- [What is expected] What you write should be an exact copy of the material, from its first line through the line containing "fold close. cbn [mbind option_bind].".

- [Data to examine]
┄┄┄┄┄┄┄┄┄┄┄┄┄┄┄┄┄┄┄┄

(** The regions of version 2.0. *)
Lemma region_step_print text pre b rest regions :
  text = pre ++ print_region b ++ rest → printed_ok b = true →
  region_step text (length pre, regions) = inl (length (pre ++ print_region b), regions ++ [v2_region b]).
Proof.
  intros Ht Hb. destruct (printed_parts b Hb) as (Hx1 & Hy1 & Hx2 & Hy2 & Htext & Hl & Hg).
  unfold region_step. unfold print_region in *.
  set (open := print_coord (pr_x1 b) (pr_y1 b)) in *. set (close := print_coord (pr_x2 b) (pr_y2 b)) in *.
  set (tail := lit "<class_" ++ pr_label b ++ lit ">") in *.
  assert (Hx : ∀ x y, print_coord x y = lit "<x_" ++ x ++ lit "><y_" ++ y ++ lit ">") by done.
  assert (Ht1 : text = pre ++ [] ++ lit "<x_" ++ pr_x1 b ++ lit "><y_" ++ pr_y1 b ++ lit ">" ++ pr_text b ++ close ++ tail ++ rest)
    by (rewrite Ht; unfold open; rewrite Hx, <- !app_assoc; done).
  rewrite (find_after _ _ _ _ _ Ht1) by (done || apply skips_nil). cbn [length]. rewrite Nat.add_0_r.
  rewrite (coord_token_print text pre _ _ (pr_text b ++ close ++ tail ++ rest)) by (try done; by rewrite Ht, <- !app_assoc).
  assert (Ht2 : text = (pre ++ open) ++ pr_text b ++ lit "<x_" ++ pr_x2 b ++ lit "><y_" ++ pr_y2 b ++ lit ">" ++ tail ++ rest)
    by (rewrite Ht; unfold close; rewrite Hx, <- !app_assoc; done).
  cbn [closing_triple]. fold open. rewrite (find_after _ _ _ _ _ Ht2) by (try done; by apply skips_plain).
  rewrite <- length_app.
  rewrite (coord_token_print text ((pre ++ open) ++ pr_text b) _ _ (tail ++ rest)) by (try done; by rewrite Ht, <- !app_assoc).
  fold close. cbn [mbind option_bind].
  rewrite (class_token_print text (((pre ++ open) ++ pr_text b) ++ close) (pr_label b) rest)
    by (try done; rewrite Ht; unfold tail; by rewrite <- !app_assoc).
  do 2 f_equal; [by rewrite <- !app_assoc|]. do 2 f_equal. unfold v2_region, printed_region. f_equal.
  apply (substr_cut _ (pre ++ open) _ (close ++ tail ++ rest)); [by rewrite Ht, <- !app_assoc|done|].
  rewrite !length_app. lia.
Qed.
Lemma nemotron_v2_regions_print bs :
  Forall (λ b, printed_ok b = true) bs → nemotron_v2_regions (print_page bs) = v2_region <$> bs.
Proof.
  intros Hbs. unfold nemotron_v2_regions. set (text := print_page bs).
  enough (∀ bs pre regions fuel, Forall (λ b, printed_ok b = true) bs → text = pre ++ print_page bs →
    (length text - length pre < fuel)%nat →
    run_loop [] fuel (region_step text) (length pre, regions) = regions ++ (v2_region <$> bs)) as Hall
    by (rewrite (Hall bs [] [] _); [done|done|done|cbn; lia]).
  clearbody text. clear bs Hbs. intros bs. induction bs as [|b bs IH]; intros pre regions fuel Hbs Ht Hf;
    rewrite (run_loop_unfold (λ s, length text - s.1)%nat) by (try done; apply region_step_decreases).
  - cbn [region_step]. rewrite (find_none _ pre []); [by rewrite app_nil_r|done|apply skips_nil].
  - apply Forall_cons in Hbs as [Hb Hbs]. unfold print_page in Ht. cbn [fmap list_fmap mjoin list_join] in Ht.
    rewrite (region_step_print _ _ _ _ _ Ht Hb).
    rewrite IH; [by rewrite <- app_assoc|done|by rewrite Ht, <- !app_assoc|cbn; lia].
Qed.

(** The blocks of version 3.5. *)
Lemma segment_coords_print x1 y1 text x2 y2 :
  decimal_ok x1 = true → decimal_ok y1 = true → decimal_ok x2 = true → decimal_ok y2 = true → plain_tags text = true →
  let open := print_coord x1 y1 in
  segment_coords (open ++ text ++ print_coord x2 y2) =
    [mk_Coord 0 (length open) (decimal_value x1) (decimal_value y1);
     mk_Coord (length (open ++ text)) (length (open ++ text ++ print_coord x2 y2)) (decimal_value x2) (decimal_value y2)].
Proof.
  intros Hx1 Hy1 Hx2 Hy2 Ht open. unfold segment_coords. set (close := print_coord x2 y2). set (segment := open ++ text ++ close).
  assert (Hx : ∀ x y, print_coord x y = lit "<x_" ++ x ++ lit "><y_" ++ y ++ lit ">") by done.
  assert (Hf : (0 < length segment)%nat) by (unfold segment, open, print_coord; cbn; lia).
  rewrite (run_loop_unfold (λ s, length segment - s.1)%nat) by (try apply coord_step_decreases; cbn; lia).
  unfold coord_step at 1.
  change (find (lit "<x_") segment 0) with (find (lit "<x_") segment (length (@nil ascii))).
  rewrite (find_after (lit "<x_") [] [] (x1 ++ lit "><y_" ++ y1 ++ lit ">" ++ text ++ close) segment)
    by (discriminate || apply skips_nil || (unfold segment, open; by rewrite Hx, <- !app_assoc)).
  cbn [length Nat.add]. 
  pose proof (coord_token_print segment [] x1 y1 (text ++ close) eq_refl Hx1 Hy1) as Hopen. cbn [length app] in Hopen.
  rewrite Hopen. fold open. cbn [app].
  rewrite (run_loop_unfold (λ s, length segment - s.1)%nat) by (try apply coord_step_decreases; cbn; lia).
  unfold coord_step at 1.
  rewrite (find_after (lit "<x_") open text (x2 ++ lit "><y_" ++ y2 ++ lit ">") segment)
    by (done || by apply skips_plain).
  rewrite <- length_app, (coord_token_print segment (open ++ text) x2 y2 []) by (try done; by rewrite app_nil_r, <- app_assoc).
  rewrite (run_loop_unfold (λ s, length segment - s.1)%nat) by (try apply coord_step_decreases; cbn; lia).
  unfold coord_step at 1. fold close. rewrite (find_none _ ((open ++ text) ++ close) []);
    [by rewrite <- !app_assoc|by rewrite app_nil_r, <- app_assoc|apply skips_nil].
Qed.
Lemma segment_block_print b :
  printed_ok b = true →
  segment_block (print_coord (pr_x1 b) (pr_y1 b) ++ pr_text b ++ print_coord (pr_x2 b) (pr_y2 b)) (pr_label b) = Some (v35_block b).
Proof.
  intros Hb. destruct (printed_parts b Hb) as (Hx1 & Hy1 & Hx2 & Hy2 & Htext & Hl & Hg).
  unfold segment_block. rewrite segment_coords_print by done. cbn [last mbind option_bind co_x co_y co_end between co_begin].
  unfold v35_block, printed_region. do 4 f_equal.
  apply (substr_cut _ (print_coord (pr_x1 b) (pr_y1 b)) _ (print_coord (pr_x2 b) (pr_y2 b))); [done..|].
  rewrite length_app. lia.
Qed.
(** No class token begins within a coordinate pair. *)
Lemma skips_coord x y : ("<"%char ∉ x) → ("<"%char ∉ y) → skips (lit "<class_") (print_coord x y).
Proof.
  intros Hx Hy. unfold print_coord. repeat apply skips_app; try (by apply skips_free).
  1,2: intros rest k Hk; cbn in Hk; do 4 (destruct k as [|k]; [done || lia|]); lia.
  apply skips_free. by apply not_contains.
Qed.
Lemma decimal_no_tag n : decimal_ok n = true → "<"%char ∉ n.
Proof.
  intros Hn. assert (Hd : ∀ s, forallb isdigit s = true → "<"%char ∉ s).
  { intros s Hs Hin. apply list_elem_of_In in Hin. rewrite forallb_forall in Hs. by apply Hs in Hin. }
  destruct (decimal_cases n Hn) as (whole & Hw & _ & [->|(fraction & -> & _ & Hf)]); [by apply Hd|].
  rewrite not_elem_of_app, not_elem_of_cons. split_and!; [by apply Hd|done|by apply Hd].
Qed.
Lemma block_step_print text pre b rest blocks :
  text = pre ++ print_region b ++ rest → printed_ok b = true →
  block_step text (length pre, length pre, blocks) =
    inl (length (pre ++ print_region b), length (pre ++ print_region b), add_block blocks (v35_block b)).
Proof.
  intros Ht Hb. destruct (printed_parts b Hb) as (Hx1 & Hy1 & Hx2 & Hy2 & Htext & Hl & Hg).
  unfold block_step. unfold print_region in *.
  set (segment := print_coord (pr_x1 b) (pr_y1 b) ++ pr_text b ++ print_coord (pr_x2 b) (pr_y2 b)).
  assert (Ht1 : text = pre ++ segment ++ lit "<class_" ++ pr_label b ++ lit ">" ++ rest)
    by (rewrite Ht; unfold segment; by rewrite <- !app_assoc).
  rewrite (find_after _ _ _ _ _ Ht1); [|done|].
  2: { unfold segment. apply skips_app; [|apply skips_app; [by apply skips_plain|]]; apply skips_coord; by apply decimal_no_tag. }
  rewrite <- length_app. rewrite (class_token_print text (pre ++ segment) (pr_label b) rest) by (try done; by rewrite Ht1, <- !app_assoc).
  assert (Hl1 : length ((pre ++ segment) ++ lit "<class_" ++ pr_label b ++ lit ">") =
    length (pre ++ print_coord (pr_x1 b) (pr_y1 b) ++ pr_text b ++ print_coord (pr_x2 b) (pr_y2 b) ++ lit "<class_" ++ pr_label b ++ lit ">"))
    by (unfold segment; by rewrite <- !app_assoc).
  rewrite Hl1. rewrite (substr_cut text pre segment (lit "<class_" ++ pr_label b ++ lit ">" ++ rest));
    [|done|done|rewrite length_app; lia].
  unfold segment. by rewrite segment_block_print.
Qed.
Lemma nemotron_v35_blocks_print bs :
  Forall (λ b, printed_ok b = true) bs → nemotron_v35_blocks (print_page bs) = foldl add_block [] (v35_block <$> bs).
Proof.
  intros Hbs. unfold nemotron_v35_blocks. set (text := print_page bs).
  enough (∀ bs pre blocks fuel, Forall (λ b, printed_ok b = true) bs → text = pre ++ print_page bs →
    (length text - length pre < fuel)%nat →
    run_loop [] fuel (block_step text) (length pre, length pre, blocks) = foldl add_block blocks (v35_block <$> bs)) as Hall
    by (rewrite (Hall bs [] [] _); [done|done|done|cbn; lia]).
  clearbody text. clear bs Hbs. intros bs. induction bs as [|b bs IH]; intros pre blocks fuel Hbs Ht Hf;
    rewrite (run_loop_unfold (λ s, length text - s.1.1)%nat) by (try done; apply block_step_decreases).
  - unfold block_step. rewrite (find_none _ pre []); [done|done|apply skips_nil].
  - apply Forall_cons in Hbs as [Hb Hbs]. unfold print_page in Ht. cbn [fmap list_fmap mjoin list_join] in Ht.
    rewrite (block_step_print _ _ _ _ _ Ht Hb).
    rewrite IH; [done|done|by rewrite Ht, <- !app_assoc|cbn; lia].
Qed.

┄┄┄┄┄┄┄┄┄┄┄┄┄┄┄┄┄┄┄┄

- [Response to the exercise]
(** The regions of version 2.0. *)
Lemma region_step_print text pre b rest regions :
  text = pre ++ print_region b ++ rest → printed_ok b = true →
  region_step text (length pre, regions) = inl (length (pre ++ print_region b), regions ++ [v2_region b]).
Proof.
  intros Ht Hb. destruct (printed_parts b Hb) as (Hx1 & Hy1 & Hx2 & Hy2 & Htext & Hl & Hg).
  unfold region_step. unfold print_region in *.
  set (open := print_coord (pr_x1 b) (pr_y1 b)) in *. set (close := print_coord (pr_x2 b) (pr_y2 b)) in *.
  set (tail := lit "<class_" ++ pr_label b ++ lit ">") in *.
  assert (Hx : ∀ x y, print_coord x y = lit "<x_" ++ x ++ lit "><y_" ++ y ++ lit ">") by done.
  assert (Ht1 : text = pre ++ [] ++ lit "<x_" ++ pr_x1 b ++ lit "><y_" ++ pr_y1 b ++ lit ">" ++ pr_text b ++ close ++ tail ++ rest)
    by (rewrite Ht; unfold open; rewrite Hx, <- !app_assoc; done).
  rewrite (find_after _ _ _ _ _ Ht1) by (done || apply skips_nil). cbn [length]. rewrite Nat.add_0_r.
  rewrite (coord_token_print text pre _ _ (pr_text b ++ close ++ tail ++ rest)) by (try done; by rewrite Ht, <- !app_assoc).
  assert (Ht2 : text = (pre ++ open) ++ pr_text b ++ lit "<x_" ++ pr_x2 b ++ lit "><y_" ++ pr_y2 b ++ lit ">" ++ tail ++ rest)
    by (rewrite Ht; unfold close; rewrite Hx, <- !app_assoc; done).
  cbn [closing_triple]. fold open. rewrite (find_after _ _ _ _ _ Ht2) by (try done; by apply skips_plain).
  rewrite <- length_app.
  rewrite (coord_token_print text ((pre ++ open) ++ pr_text b) _ _ (tail ++ rest)) by (try done; by rewrite Ht, <- !app_assoc).
  fold close. cbn [mbind option_bind].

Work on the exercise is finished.